» About this exercise
All that is wanted is a word-for-word copy of the line with "LwipTcpFaults.v" and every line after it in the data below.

(Records shown)

(* ===== verification/_CoqProject ===== *)
-Q . S2P
Prelude.v
NetBytes.v
Sha1.v
Types.v
Checksum.v
Packet.v
Arp.v
LanClient.v
LanClientSafety.v
Ipv4.v
Helper.v
Options.v
LanPlay.v
EventLoop.v
Main.v
UvTcp.v
UvTcpFacts.v
UvStream.v
UvLife.v
UvLwip.v
LwipChksum.v
LwipPbuf.v
LwipPbufWrite.v
LwipPbufRefs.v
LwipPbufLife.v
LwipPbufCopy.v
LwipPbufClient.v
LwipTcp.v
LwipTcpOut.v
LwipTcpApi.v
LwipTcpIn.v
LwipTcpProcess.v
LwipTcpTimer.v
LwipTcpPcbs.v
LwipTcpExamples.v
LwipTcpFaults.v
LwipTcpSeq.v
LwipTcpStays.v
LwipTcpPlace.v
LwipTcpLinks.v
LwipTcpPorts.v
LwipTcpSane.v
LwipTcpBind.v
LwipTcpCalls.v
LwipTcpLoops.v
LwipTcpStack.v
LwipTcpStackRuns.v
LwipTcpKept.v
LwipTcpRx.v
LwipTcpDeliver.v
LwipTcpStream.v
LwipTcpOptions.v
LwipTcpTx.v
LwipTcpOutput.v
LwipTcpAck.v
LwipTcpFrame.v
LwipTcpSession.v
LwipTcpStates.v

(End Records shown)

» Solution to this exercise
LwipTcpFaults.v
LwipTcpSeq.v
LwipTcpStays.v
LwipTcpPlace.v
LwipTcpLinks.v
LwipTcpPorts.v
LwipTcpSane.v
LwipTcpBind.v
LwipTcpCalls.v
LwipTcpLoops.v
LwipTcpStack.v
LwipTcpStackRuns.v
LwipTcpKept.v
LwipTcpRx.v
LwipTcpDeliver.v
LwipTcpStream.v
LwipTcpOptions.v
LwipTcpTx.v
LwipTcpOutput.v
LwipTcpAck.v
LwipTcpFrame.v
LwipTcpSession.v
LwipTcpStates.v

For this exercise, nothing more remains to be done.